WHAT YOU WILL DO: Restate word for word the entries below, starting with the line with "(insert_conn (link_host l)" and continuing through the line with "The tasks take". Include both of those lines and no others.

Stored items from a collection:
(** One access of a task to the tables; [None]: it waits. *)
Definition task_step (t : Task) (n : Node) : option (Task * Node) :=
  match t with
  | Checking conn =>
      match check_for_duplicate_connections conn n with
      | (Err _, n) => Some (Finished, n)
      | (Ok (addr, host), n) => Some (Exchanging (mk_link conn addr host), n)
      end
  | Exchanging _ => None
  | Storing recv srcs l =>
      Some (Learning (hash_iter recv) false (Some l), update_to_new_source_list srcs (link_addr l) n)
  | Learning [] false k => Some (continue_with k, n)
  | Learning [] true k => Some (Reading k, n)
  | Learning (p :: todo) is_change k =>
      if is_new_peer n p then Some (Inserting p todo k, n) else Some (Learning todo is_change k, n)
  | Inserting p todo k => Some (Sending p todo k, insert_peer p n)
  | Sending p todo k =>
      if (length (n_peer_sender n) <? PEER_CHANNEL)%nat then
        match send_peer p n with
        | (Ok _, n) => Some (Learning todo true k, n)
        | (Err _, n) => Some (Finished, n)
        end
      else None
  | Reading k => Some (Writing (hash_iter (n_peer_list n)) k, n)
  | Writing data k => Some (continue_with k, write_peers data n)
  | Sharing l => Some (Registering l, share_peer_list n)
  | Registering l => Some (InLoop l, insert_conn (link_host l) (link_conn l) n)
  | InLoop _ => None
  | Removing l => Some (Forgetting l, set_peer_conn (delete (link_host l) (n_peer_conn n)) n)
  | Forgetting l => Some (Finished, set_peer_sources (delete (link_addr l) (n_peer_sources n)) n)
  | StoringSources srcs addr => Some (Finished, update_to_new_source_list srcs addr n)
  | Finished => None
  end.

(** The service: the tables, the tasks and the peers taken from the channel to
    be dialed *)
Record Service := mk_service { sv_node : Node; sv_tasks : list Task; sv_dialed : list PeerInfo }.

Definition set_sources (srcs : gset string) (n : Node) : Node :=
  mk_node (n_peer_conn n) (n_peer_list n) srcs (n_peer_sources n) (n_peer_sender n)
    (n_receiver_open n) (n_fs n) (n_closed n) (n_spawned n).

(** A task with a request of the peer of [l] *)
Inductive Request :=
| UpdatePeers (peers : gset PeerInfo)
| UpdateSources (sources : gset string).
Definition request_task (l : Link) (r : Request) : Task :=
  match r with
  | UpdatePeers peers => Learning (hash_iter peers) false None
  | UpdateSources sources => StoringSources sources (link_addr l)
  end.

Inductive Step : Service → Service → Prop :=
| StepTask i t t' n n' ts d :
    ts !! i = Some t → task_step t n = Some (t', n') →
    Step (mk_service n ts d) (mk_service n' (<[i := t']> ts) d)
| StepConnected conn n ts d :
    Step (mk_service n ts d) (mk_service n (ts ++ [Checking conn]) d)
| StepExchanged i l recv srcs n ts d :
    ts !! i = Some (Exchanging l) →
    Step (mk_service n ts d) (mk_service n (<[i := Storing recv srcs l]> ts) d)
| StepExchangeFailed i l n ts d :
    ts !! i = Some (Exchanging l) →
    Step (mk_service n ts d) (mk_service n (<[i := Finished]> ts) d)
| StepRequest i l r n ts d :
    ts !! i = Some (InLoop l) →
    Step (mk_service n ts d) (mk_service n (ts ++ [request_task l r]) d)
| StepNotified i l n ts d :
    ts !! i = Some (InLoop l) →
    Step (mk_service n ts d) (mk_service (broadcast_sources n) ts d)
| StepClosed i l n ts d :
    ts !! i = Some (InLoop l) →
    Step (mk_service n ts d) (mk_service n (<[i := Removing l]> ts) d)
| StepDial p q n ts d :
    n_peer_sender n = p :: q →
    Step (mk_service n ts d) (mk_service (set_peer_sender q n) ts (d ++ [p]))
| StepSources srcs n ts d :
    Step (mk_service n ts d) (mk_service (set_sources srcs n) ts d).

(** The service when [Peer::run] starts, with the peers of the configuration *)
Definition start (n : Node) : Service := mk_service n [] [].

(** A task run without interruption for at most [fuel] steps *)
Fixpoint run_alone (fuel : nat) (t : Task) (n : Node) : Task * Node :=
  match fuel with
  | O => (t, n)
  | S fuel =>
      match task_step t n with
      | Some (t', n') => run_alone fuel t' n'
      | None => (t, n)
      end
  end.
End run.

(** ** A task on its own *)
Section alone.
Context `{PeerEnv} `{HashOrderLaws}.
Implicit Types (n : Node) (t : Task) (l : Link).

Definition reaches t n t' n' : Prop := ∃ k, run_alone k t n = (t', n').

Lemma reaches_refl t n : reaches t n t n.
Proof. by exists O. Qed.
Lemma reaches_step t n t1 n1 t' n' :
  task_step t n = Some (t1, n1) → reaches t1 n1 t' n' → reaches t n t' n'.
Proof. intros Hs [k Hk]. exists (S k). cbn. by rewrite Hs. Qed.

Lemma learning_alone todo ch k n t' n' :
  n_receiver_open n = true →
  (length (n_peer_sender n) + length todo ≤ PEER_CHANNEL)%nat →
  (∀ ch' n1, learn_peers todo ch n = (Ok ch', n1) →
    reaches (Learning [] ch' k) n1 t' n') →
  reaches (Learning todo ch k) n t' n'.
Proof.
  revert ch n. induction todo as [|p todo IH]; intros ch n Hopen Hcap Hk.
  - by apply Hk.
  - cbn [length] in Hcap. cbn [learn_peers] in Hk. destruct (is_new_peer n p) eqn:Hnew.
    + eapply reaches_step; [cbn; by rewrite Hnew|]. eapply reaches_step; [done|].
      eapply reaches_step.
      { unfold task_step. destruct (Nat.ltb_spec (length (n_peer_sender (insert_peer p n))) PEER_CHANNEL) as [_|Hge];
          [|cbn in Hge; lia].
        unfold send_peer. cbn. rewrite Hopen. done. }
      apply IH; [done|cbn; rewrite length_app; cbn; lia|].
      intros ch' n1 Hl. apply Hk. unfold m_bind, send_peer. cbn. by rewrite Hopen.
    + eapply reaches_step; [cbn; by rewrite Hnew|]. apply IH; [done|lia|done].
Qed.

(** A connection task that runs without interruption from the received lists
    on, with room in the channel, does what [client_connected] and
    [server_connected] do to the tables, and then serves the connection. *)
Lemma connection_alone recv srcs l n :
  n_receiver_open n = true →
  (length (n_peer_sender n) + size recv ≤ PEER_CHANNEL)%nat →
  reaches (Storing recv srcs l) n (InLoop l)
    (joined recv srcs (link_addr l) (link_host l) (link_conn l) n).
Proof.
  intros Hopen Hcap. eapply reaches_step; [done|].
  set (n1 := update_to_new_source_list srcs (link_addr l) n).
  apply learning_alone; [done| |].
  { rewrite hash_iter_perm. exact Hcap. }
  intros ch' n2 Hl. pose proof (update_peers_ok recv n1 Hopen) as Hu.
  unfold update_to_new_peer_list, m_bind in Hu. rewrite Hl in Hu. unfold joined. fold n1.
  assert (reaches (Sharing l) (learned recv n1) (InLoop l)
    (insert_conn (link_host l) (link_conn l) (share_peer_list (learned recv n1)))) as Hend.
  { do 2 (eapply reaches_step; [done|]). apply reaches_refl. }
  destruct ch'; injection Hu as Hu; rewrite <- Hu in Hend |- *.
  - do 3 (eapply reaches_step; [done|]). exact Hend.
  - eapply reaches_step; [done|]. exact Hend.
Qed.
End alone.

(** ** Invariants of every interleaving *)
Section peers.
Context `{PeerEnv} `{HashOrderLaws}.
Implicit Types (n : Node) (ts : list Task) (t : Task) (p : PeerInfo) (initial : gset PeerInfo).
(* ===== verification/PeerRaces.v ===== *)
(** * What interleavings of the peer service allow, and concrete nodes

    The tasks take the locks of the shared tables one at a time.  The theorems
    here show what this lets happen: an older peer list overwrites a newer one
    in the configuration file, two connections of one host are both accepted,
    and closing one of them removes what belongs to the other.  The second part
    has the concrete nodes that meet the hypotheses of the theorems about the
    service. *)

From Stdlib Require Import ZArith Lia.
From S2P Require Import Prelude Bytes Externals NetAddr SocketAddr Config ConfigSpec.
From S2P Require Import Peer PeerSpec PeerRun.

Section races.
Context `{PeerEnv} `{HashOrderLaws}.
Implicit Types (n : Node) (p q : PeerInfo) (l : Link).

(** Steps of the service given by the positions of the tasks that move *)
Fixpoint run_schedule (moves : list nat) (s : Service) : option Service :=
  match moves with
  | [] => Some s
  | i :: moves =>
      t ← sv_tasks s !! i;
      '(t', n') ← task_step t (sv_node s);
      run_schedule moves (mk_service n' (<[i := t']> (sv_tasks s)) (sv_dialed s))
  end.

Lemma run_schedule_rtc moves s s' : run_schedule moves s = Some s' → rtc Step s s'.
Proof.
  revert s. induction moves as [|i moves IH]; intros s; cbn [run_schedule].
  - intros [= ->]. done.
  - destruct (sv_tasks s !! i) as [t|] eqn:Hi; [|done]. cbn [mbind option_bind].
    destruct (task_step t (sv_node s)) as [[t' n']|] eqn:Ht; [|done]. cbn [mbind option_bind].
    intros Hrun%IH. eapply rtc_l; [|exact Hrun]. destruct s as [n ts d]. by eapply StepTask.
Qed.

Lemma is_new_peer_true n p : foreign p → p ∉ n_peer_list n → is_new_peer n p = true.
Proof. intros. by apply is_new_peer_spec. Qed.

Lemma run_schedule_step i moves t t' n n' ts d :
  ts !! i = Some t → task_step t n = Some (t', n') →
  run_schedule (i :: moves) (mk_service n ts d) =
  run_schedule moves (mk_service n' (<[i := t']> ts) d).
Proof. intros Hi Ht. cbn. rewrite Hi. cbn. by rewrite Ht. Qed.

(** A task that learns one new peer, up to the point where it writes the file *)
Definition after_learning p n : Node :=
  set_peer_sender (n_peer_sender n ++ [p]) (insert_peer p n).

Lemma learn_one i moves p n ts d :
  ts !! i = Some (Learning [p] false None) → foreign p → p ∉ n_peer_list n →
  n_receiver_open n = true → (length (n_peer_sender n) < PEER_CHANNEL)%nat →
  run_schedule (i :: i :: i :: i :: i :: moves) (mk_service n ts d) =
  run_schedule moves (mk_service (after_learning p n)
    (<[i := Writing (hash_iter (n_peer_list (after_learning p n))) None]> ts) d).
Proof.
  intros Hi Hf Hn Ho Hcap. pose proof (lookup_lt_Some _ _ _ Hi) as Hlt.
  erewrite run_schedule_step; [|exact Hi|cbn; by rewrite is_new_peer_true].
  erewrite run_schedule_step; [|by apply list_lookup_insert_eq|done]. rewrite list_insert_insert_eq.
  erewrite run_schedule_step; [|by apply list_lookup_insert_eq|]; cycle 1.
  { unfold task_step. cbn [insert_peer set_peer_list n_peer_sender].
    rewrite (proj2 (Nat.ltb_lt _ _) Hcap). unfold send_peer. cbn. rewrite Ho. reflexivity. }
  rewrite list_insert_insert_eq. fold (after_learning p n).
  erewrite run_schedule_step; [|by apply list_lookup_insert_eq|done]. rewrite list_insert_insert_eq.
  erewrite run_schedule_step; [|by apply list_lookup_insert_eq|done]. by rewrite list_insert_insert_eq.
Qed.

Context `{!TomlEditLaws}.

(** Two requests that each bring one new peer can finish with both peers in
    the peer list and in the channel, and a configuration file that shows only
    the first: the list read before the other request was handled is written
    last. *)
Theorem save_race n p q l1 l2 c :
  foreign p → foreign q → p ∉ n_peer_list n → q ∉ n_peer_list n → p ≠ q →
  n_receiver_open n = true → (length (n_peer_sender n) + 2 ≤ PEER_CHANNEL)%nat →
  config_of_doc config_doc = Ok c →
  is_Some (fs_files (n_fs n) !! config_path) → config_path ∉ fs_readonly (n_fs n) →
  fs_room (n_fs n) = None →
  ∃ n' c', rtc Step (mk_service n [InLoop l1; InLoop l2] [])
      (mk_service n' [InLoop l1; InLoop l2; Finished; Finished] []) ∧
    n_peer_list n' = {[ q ]} ∪ ({[ p ]} ∪ n_peer_list n) ∧
    n_peer_sender n' = n_peer_sender n ++ [p; q] ∧
    giganto_config config_path (n_fs n') = Ok c' ∧
    GigantoConfig.peer_list c' ≡ₚ shown <$> elements ({[ p ]} ∪ n_peer_list n).
Proof.
  intros Hp Hq Hpn Hqn Hpq Ho Hcap Hc Hex Hro Hroom.
  assert (∀ r : PeerInfo, hash_iter ({[ r ]} : gset PeerInfo) = [r]) as Hsing.
  { intros r. apply Permutation_singleton_r. by rewrite hash_iter_perm, elements_singleton. }
  set (n1 := after_learning p n). set (n2 := after_learning q n1).
  set (n3 := write_peers (hash_iter (n_peer_list n2)) n2).
  set (n4 := write_peers (hash_iter (n_peer_list n1)) n3).
  assert (∃ c', giganto_config config_path (n_fs n4) = Ok c' ∧
    GigantoConfig.peer_list c' ≡ₚ shown <$> elements (n_peer_list n1)) as (c' & Hc' & Hpl).
  { destruct (written_fs (hash_iter (n_peer_list n2)) n2) as (Hf & Hr & Hm); [done..|].
    eexists. split; [by apply (write_peers_read _ n3 c)|]. cbn. by rewrite hash_iter_perm. }
  exists n4, c'. split_and!; [|done| |done|done].
  - eapply rtc_l; [by eapply (StepRequest 0 l1 (UpdatePeers {[ p ]}))|].
    eapply rtc_l; [by eapply (StepRequest 0 l1 (UpdatePeers {[ q ]}))|].
    cbn [app request_task]. rewrite !Hsing.
    apply (run_schedule_rtc [2; 2; 2; 2; 2; 3; 3; 3; 3; 3; 3; 2]%nat).
    rewrite (learn_one 2 _ p) by (done || lia). fold n1. cbn [insert list_insert].
    rewrite (learn_one 3 _ q); [|done|done|cbn; set_solver|done|cbn; rewrite length_app; cbn; lia].
    fold n2. cbn [insert list_insert].
    do 2 (erewrite run_schedule_step; [|done|done]). done.
  - cbn. by rewrite <- app_assoc.
Qed.

(** *** Connections *)

(** A connection whose lists arrive, without a peer, until it is registered *)
Definition join_empty srcs l n : Node :=
  insert_conn (link_host l) (link_conn l)
    (share_peer_list (update_to_new_source_list srcs (link_addr l) n)).

Lemma join_one i moves srcs l n ts d :
  ts !! i = Some (Storing ∅ srcs l) →
  run_schedule (i :: i :: i :: i :: moves) (mk_service n ts d) =
  run_schedule moves (mk_service (join_empty srcs l n) (<[i := InLoop l]> ts) d).
Proof.
  intros Hi. pose proof (lookup_lt_Some _ _ _ Hi) as Hlt.
  assert (hash_iter (∅ : gset PeerInfo) = []) as He.
  { apply Permutation_nil_r. by rewrite hash_iter_perm, elements_empty. }
  erewrite run_schedule_step; [|exact Hi|done]. rewrite He.
  do 3 (erewrite run_schedule_step; [|by apply list_lookup_insert_eq|done];
        rewrite list_insert_insert_eq). done.
Qed.

(** Removing the entries of the first of two connections *)
Lemma close_first l1 t n d :
  run_schedule [0; 0]%nat (mk_service n [Removing l1; t] d) =
  Some (mk_service (remove_conn (link_addr l1) (link_host l1) n) [Finished; t] d).
Proof. done. Qed.

(** Two connections: each checked, then each joined, then the first closed *)
Lemma two_connections n c1 c2 l1 l2 srcs1 srcs2 :
  task_step (Checking c1) n = Some (Exchanging l1, n) →
  task_step (Checking c2) n = Some (Exchanging l2, n) →
  let n2 := join_empty srcs2 l2 (join_empty srcs1 l1 n) in
  rtc Step (mk_service n [Checking c1; Checking c2] []) (mk_service n2 [InLoop l1; InLoop l2] []) ∧
  rtc Step (mk_service n2 [InLoop l1; InLoop l2] [])
    (mk_service (remove_conn (link_addr l1) (link_host l1) n2) [Finished; InLoop l2] []).
Proof.
  intros H1' H2'. split.
  - etrans.
    { apply (run_schedule_rtc [0; 1]%nat). do 2 (erewrite run_schedule_step; [|done|done]). done. }
    eapply rtc_l; [by eapply (StepExchanged 0 l1 ∅ srcs1)|].
    eapply rtc_l; [by eapply (StepExchanged 1 l2 ∅ srcs2)|].
    apply (run_schedule_rtc [0; 0; 0; 0; 1; 1; 1; 1]%nat). cbn [insert list_insert].
    rewrite (join_one 0 _ srcs1 l1) by done. cbn [insert list_insert].
    by rewrite (join_one 1 _ srcs2 l2).
  - eapply rtc_l; [by eapply (StepClosed 0 l1)|].
    apply (run_schedule_rtc [0; 0]%nat). apply close_first.
Qed.

Lemma checking_passes c n agent h :
  certificate_info (conn_subject c) = Ok (agent, h) → n_peer_conn n !! h = None →
  task_step (Checking c) n = Some (Exchanging (mk_link c (ip_to_string (conn_ip c)) h), n).
Proof. intros Hc Hn. cbn [task_step]. by rewrite (check_ok c n agent h). Qed.

(** Two connections of one host that pass the duplicate check before either
    is registered, as when two nodes dial each other, are both served; when the
    first is closed the host has no entry any more, neither of connection nor
    of sources, though the second is still served. *)
Theorem duplicate_race n c1 c2 agent h (srcs1 srcs2 : gset string) :
  certificate_info (conn_subject c1) = Ok (agent, h) →
  certificate_info (conn_subject c2) = Ok (agent, h) →
  conn_ip c1 = conn_ip c2 → n_peer_conn n !! h = None →
  let l c := mk_link c (ip_to_string (conn_ip c)) h in
  ∃ n2 n3,
    rtc Step (mk_service n [Checking c1; Checking c2] [])
      (mk_service n2 [InLoop (l c1); InLoop (l c2)] []) ∧
    n_peer_conn n2 !! h = Some c2 ∧
    n_peer_sources n2 !! ip_to_string (conn_ip c2) = Some srcs2 ∧
    rtc Step (mk_service n2 [InLoop (l c1); InLoop (l c2)] [])
      (mk_service n3 [Finished; InLoop (l c2)] []) ∧
    n_peer_conn n3 !! h = None ∧ n_peer_sources n3 !! ip_to_string (conn_ip c2) = None.
Proof.
  intros Hc1 Hc2 Hip Hn l.
  destruct (two_connections n c1 c2 (l c1) (l c2) srcs1 srcs2) as [Hrun Hclose];
    [by eapply checking_passes|by eapply checking_passes|].
  eexists _, _. split; [exact Hrun|]. split; [cbn; by rewrite lookup_insert_eq|].
  split; [cbn; by rewrite lookup_insert_eq|]. split; [exact Hclose|].
  cbn. rewrite Hip. by rewrite !lookup_delete_eq.
Qed.

(** The sources of the peers are kept by IP address: of two hosts behind one
    address only the last list is kept, and when the connection of the first is
    closed the list of the second is removed though it is still connected. *)
Theorem shared_address n c1 c2 agent1 agent2 h1 h2 (srcs1 srcs2 : gset string) :
  certificate_info (conn_subject c1) = Ok (agent1, h1) →
  certificate_info (conn_subject c2) = Ok (agent2, h2) →
  conn_ip c1 = conn_ip c2 → h1 ≠ h2 → n_peer_conn n !! h1 = None → n_peer_conn n !! h2 = None →
  let l c h := mk_link c (ip_to_string (conn_ip c)) h in
  ∃ n2 n3,
    rtc Step (mk_service n [Checking c1; Checking c2] [])
      (mk_service n2 [InLoop (l c1 h1); InLoop (l c2 h2)] []) ∧
    n_peer_conn n2 !! h1 = Some c1 ∧
    n_peer_sources n2 !! ip_to_string (conn_ip c1) = Some srcs2 ∧
    rtc Step (mk_service n2 [InLoop (l c1 h1); InLoop (l c2 h2)] [])
      (mk_service n3 [Finished; InLoop (l c2 h2)] []) ∧
    n_peer_conn n3 !! h2 = Some c2 ∧ n_peer_sources n3 !! ip_to_string (conn_ip c2) = None.
Proof.
  intros Hc1 Hc2 Hip Hne Hn1 Hn2 l.
  destruct (two_connections n c1 c2 (l c1 h1) (l c2 h2) srcs1 srcs2) as [Hrun Hclose];
    [by eapply checking_passes|by eapply checking_passes|].
  eexists _, _. split; [exact Hrun|]. split; [cbn|].
  { rewrite lookup_insert_ne by done. by rewrite lookup_insert_eq. }
  split; [cbn; rewrite Hip; by rewrite lookup_insert_eq|]. split; [exact Hclose|].
  cbn. rewrite lookup_delete_ne by done. rewrite lookup_insert_eq. split; [done|].
  rewrite Hip. by rewrite lookup_delete_eq.
Qed.
End races.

PROBLEM SOLUTION:
    (insert_conn (link_host l) (link_conn l) (share_peer_list (learned recv n1)))) as Hend.
  { do 2 (eapply reaches_step; [done|]). apply reaches_refl. }
  destruct ch'; injection Hu as Hu; rewrite <- Hu in Hend |- *.
  - do 3 (eapply reaches_step; [done|]). exact Hend.
  - eapply reaches_step; [done|]. exact Hend.
Qed.
End alone.

(** ** Invariants of every interleaving *)
Section peers.
Context `{PeerEnv} `{HashOrderLaws}.
Implicit Types (n : Node) (ts : list Task) (t : Task) (p : PeerInfo) (initial : gset PeerInfo).
(* ===== verification/PeerRaces.v ===== *)
(** * What interleavings of the peer service allow, and concrete nodes

    The tasks take the locks of the shared tables one at a time.  The theorems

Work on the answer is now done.